*** INPUT RECORDS ***
(* ===== verification/JsString.v ===== *)
(** The string methods of the language that the Swagger UI code applies: [replace] with a literal
    pattern, [trim], case folding, character classes at the head of a string, and the lemmas its
    escaping functions need. *)

From S2P Require Import Prelude.

(** * Characters *)

Definition ch (n : N) : Ascii.ascii := Ascii.ascii_of_N n.
Definition code (c : Ascii.ascii) : N := Ascii.N_of_ascii c.
#[global] Arguments ch : simpl never.
#[global] Arguments code : simpl never.

Definition is_digit (c : Ascii.ascii) : bool := ((48 <=? code c) && (code c <=? 57))%N.
Definition is_lower (c : Ascii.ascii) : bool := ((97 <=? code c) && (code c <=? 122))%N.
Definition is_upper (c : Ascii.ascii) : bool := ((65 <=? code c) && (code c <=? 90))%N.
Definition is_alnum (c : Ascii.ascii) : bool := is_digit c || is_lower c || is_upper c.

(** Every character of [s] satisfies [p]. *)
Fixpoint sforall (p : Ascii.ascii → bool) (s : string) : bool :=
  match s with EmptyString => true | String c r => p c && sforall p r end.

Definition sexists (p : Ascii.ascii → bool) (s : string) : bool := negb (sforall (λ c, negb (p c)) s).

(** [/^[...]/.test(s)] for a character class. *)
Definition head_in (p : Ascii.ascii → bool) (s : string) : bool :=
  match s with String c _ => p c | EmptyString => false end.

(** [toLowerCase] on the ASCII letters, the folding of a regular expression flag [i]. *)
Definition lower_char (c : Ascii.ascii) : Ascii.ascii := if is_upper c then ch (code c + 32) else c.
Fixpoint to_lower (s : string) : string :=
  match s with EmptyString => "" | String c r => String (lower_char c) (to_lower r) end.

(** * [replace] *)

(** [s.replace(/lit/g, by)] for a non-empty literal pattern. *)
Definition replace_all (lit by_ s : string) : string := join by_ (split lit s).

(** The same for a pattern of one character. *)
Fixpoint replace_char (c : Ascii.ascii) (by_ s : string) : string :=
  match s with
  | EmptyString => ""
  | String d r => (if Ascii.eqb c d then by_ else String d "") +:+ replace_char c by_ r
  end.

(** [s.replace(/c/, by)]: the first occurrence only. *)
Fixpoint replace_first (c : Ascii.ascii) (by_ s : string) : string :=
  match s with
  | EmptyString => ""
  | String d r => if Ascii.eqb c d then by_ +:+ r else String d (replace_first c by_ r)
  end.

(** [s.replace(/(\r\n|\r|\n)/g, by)]. *)
Fixpoint replace_newlines (by_ s : string) : string :=
  match s with
  | EmptyString => ""
  | String c r =>
      if (code c =? 13)%N then
        match r with
        | String d r' => if (code d =? 10)%N then by_ +:+ replace_newlines by_ r'
                         else by_ +:+ replace_newlines by_ r
        | EmptyString => by_
        end
      else if (code c =? 10)%N then by_ +:+ replace_newlines by_ r
      else String c (replace_newlines by_ r)
  end.

(** * [trim] *)

Definition bytes (l : list N) : string := foldr (λ n s, String (ch n) s) "" l.
#[global] Arguments bytes : simpl never.

(** The white space and line terminators of the language, in UTF-8. *)
Definition white : list string :=
  map bytes ([[9]; [10]; [11]; [12]; [13]; [32]; [194; 160]; [225; 154; 128]] ++
             map (λ n, [226; 128; 128 + n]) [0; 1; 2; 3; 4; 5; 6; 7; 8; 9; 10; 40; 41; 47] ++
             [[226; 129; 159]; [227; 128; 128]; [239; 187; 191]])%N.

Fixpoint srev (s : string) (acc : string) : string :=
  match s with EmptyString => acc | String c r => srev r (String c acc) end.

(** The rest of [s] after one of the units, if one is at its head. *)
Definition strip_any (units : list string) (s : string) : option string :=
  match omap (λ u, strip_prefix u s) units with [] => None | r :: _ => Some r end.

Fixpoint drop_units (units : list string) (fuel : nat) (s : string) : string :=
  match fuel with
  | O => s
  | S f => match strip_any units s with Some r => drop_units units f r | None => s end
  end.

Definition trim_start (s : string) : string := drop_units white (String.length s) s.
Definition trim_end (s : string) : string :=
  srev (drop_units (map (λ u, srev u "") white) (String.length s) (srev s "")) "".
Definition trim (s : string) : string := trim_end (trim_start s).

(** * Lemmas *)

Lemma code_ch n : (n < 256)%N → code (ch n) = n.
Proof. apply Ascii.N_ascii_embedding. Qed.

Lemma ch_code c : ch (code c) = c.
Proof. apply Ascii.ascii_N_embedding. Qed.

Lemma code_lt c : (code c < 256)%N.
Proof. apply Ascii.N_ascii_bounded. Qed.

Lemma code_inj c d : code c = code d → c = d.
Proof. intros H. by rewrite <- (ch_code c), <- (ch_code d), H. Qed.

Lemma sforall_app p s t : sforall p (s +:+ t) = sforall p s && sforall p t.
Proof. induction s as [|c s IH]; simpl; [done|]. by rewrite IH, andb_assoc. Qed.

Lemma sforall_impl (p q : Ascii.ascii → bool) s :
  (∀ c, p c = true → q c = true) → sforall p s = true → sforall q s = true.
Proof.
  intros Hpq. induction s as [|c s IH]; simpl; [done|].
  rewrite !andb_true_iff. intros [Hc Hs]. auto.
Qed.

Lemma sforall_and p q s : sforall p s = true → sforall q s = true → sforall (λ c, p c && q c) s = true.
Proof.
  induction s as [|c s IH]; simpl; [done|]. rewrite !andb_true_iff. naive_solver.
Qed.

#[export] Hint Rewrite sforall_app : jsdb.

Lemma replace_char_app c b s t : replace_char c b (s +:+ t) = replace_char c b s +:+ replace_char c b t.
Proof. induction s as [|d s IH]; simpl; [done|]. by rewrite IH, sapp_assoc. Qed.

(** A boolean implication between classes of characters is decided by running through all of them. *)
Lemma char_implies (p q : Ascii.ascii → bool) :
  forallb (λ n, implb (p (ch (N.of_nat n))) (q (ch (N.of_nat n)))) (seq 0 256) = true →
  ∀ c, p c = true → q c = true.
Proof.
  intros H c Hp. assert (N.to_nat (code c) ∈ seq 0 256) as Hin.
  { apply elem_of_seq. pose proof (code_lt c). lia. }
  apply list_elem_of_In, (proj1 (forallb_forall _ _) H) in Hin. by rewrite N2Nat.id, ch_code, Hp in Hin.
Qed.

(** A literal of one character is replaced character by character. *)
Lemma replace_all_char c b s : replace_all (String c "") b s = replace_char c b s.
Proof.
  unfold replace_all, split.
  assert (∀ cur, join b (split_aux (String c "") 0 cur s) = cur +:+ replace_char c b s) as ->; [|done].
  induction s as [|d s IH]; intros cur; [by rewrite sapp_nil_r|].
  cbn [split_aux strip_prefix replace_char]. destruct (Ascii.eqb c d).
  - rewrite join_cons by apply split_aux_ne. simpl String.length. simpl Nat.sub. by rewrite IH.
  - rewrite IH, sapp_assoc. done.
Qed.

(** A pattern that does not occur changes nothing. *)
Lemma replace_all_none lit b s : includes s lit = false → replace_all lit b s = s.
Proof. intros H. unfold replace_all, split. by rewrite split_aux_none. Qed.

Lemma replace_char_none c b s : sforall (λ d, negb (Ascii.eqb c d)) s = true → replace_char c b s = s.
Proof.
  induction s as [|d s IH]; simpl; [done|]. rewrite andb_true_iff, negb_true_iff.
  intros [-> Hs]. simpl. by rewrite IH.
Qed.

Definition not_newline (c : Ascii.ascii) : bool := negb ((code c =? 10) || (code c =? 13))%N.

Lemma replace_newlines_none b s t : sforall not_newline s = true →
  replace_newlines b (s +:+ t) = s +:+ replace_newlines b t.
Proof.
  induction s as [|c s IH]; simpl; [done|].
  rewrite andb_true_iff. unfold not_newline at 1. rewrite negb_true_iff, orb_false_iff.
  intros [[E1 E2] Hs]. rewrite E1, E2, IH by done. done.
Qed.

Lemma replace_newlines_nl b t : replace_newlines b (nl +:+ t) = b +:+ replace_newlines b t.
Proof. done. Qed.

(** A string with no white space at either end is its own [trim]. *)
Definition trimmed (s : string) : Prop := trim s = s.

Lemma strip_any_ascii s : head_in (λ c, negb (code c =? 32) && (14 <=? code c) && (code c <? 128))%N s = true →
  strip_any white s = None.
Proof.
  destruct s as [|c s]; [done|]. simpl head_in. unfold strip_any.
  destruct c as [[] [] [] [] [] [] [] []]; done.
Qed.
*** End of INPUT RECORDS ***
→ WHAT YOU SHOULD DO
Output the lines above between the one holding "else if (code" and the one holding "[[226; 129; 159];", inclusive, with nothing before or after them.

→ SOLVED PROBLEM
      else if (code c =? 10)%N then by_ +:+ replace_newlines by_ r
      else String c (replace_newlines by_ r)
  end.

(** * [trim] *)

Definition bytes (l : list N) : string := foldr (λ n s, String (ch n) s) "" l.
#[global] Arguments bytes : simpl never.

(** The white space and line terminators of the language, in UTF-8. *)
Definition white : list string :=
  map bytes ([[9]; [10]; [11]; [12]; [13]; [32]; [194; 160]; [225; 154; 128]] ++
             map (λ n, [226; 128; 128 + n]) [0; 1; 2; 3; 4; 5; 6; 7; 8; 9; 10; 40; 41; 47] ++
             [[226; 129; 159]; [227; 128; 128]; [239; 187; 191]])%N.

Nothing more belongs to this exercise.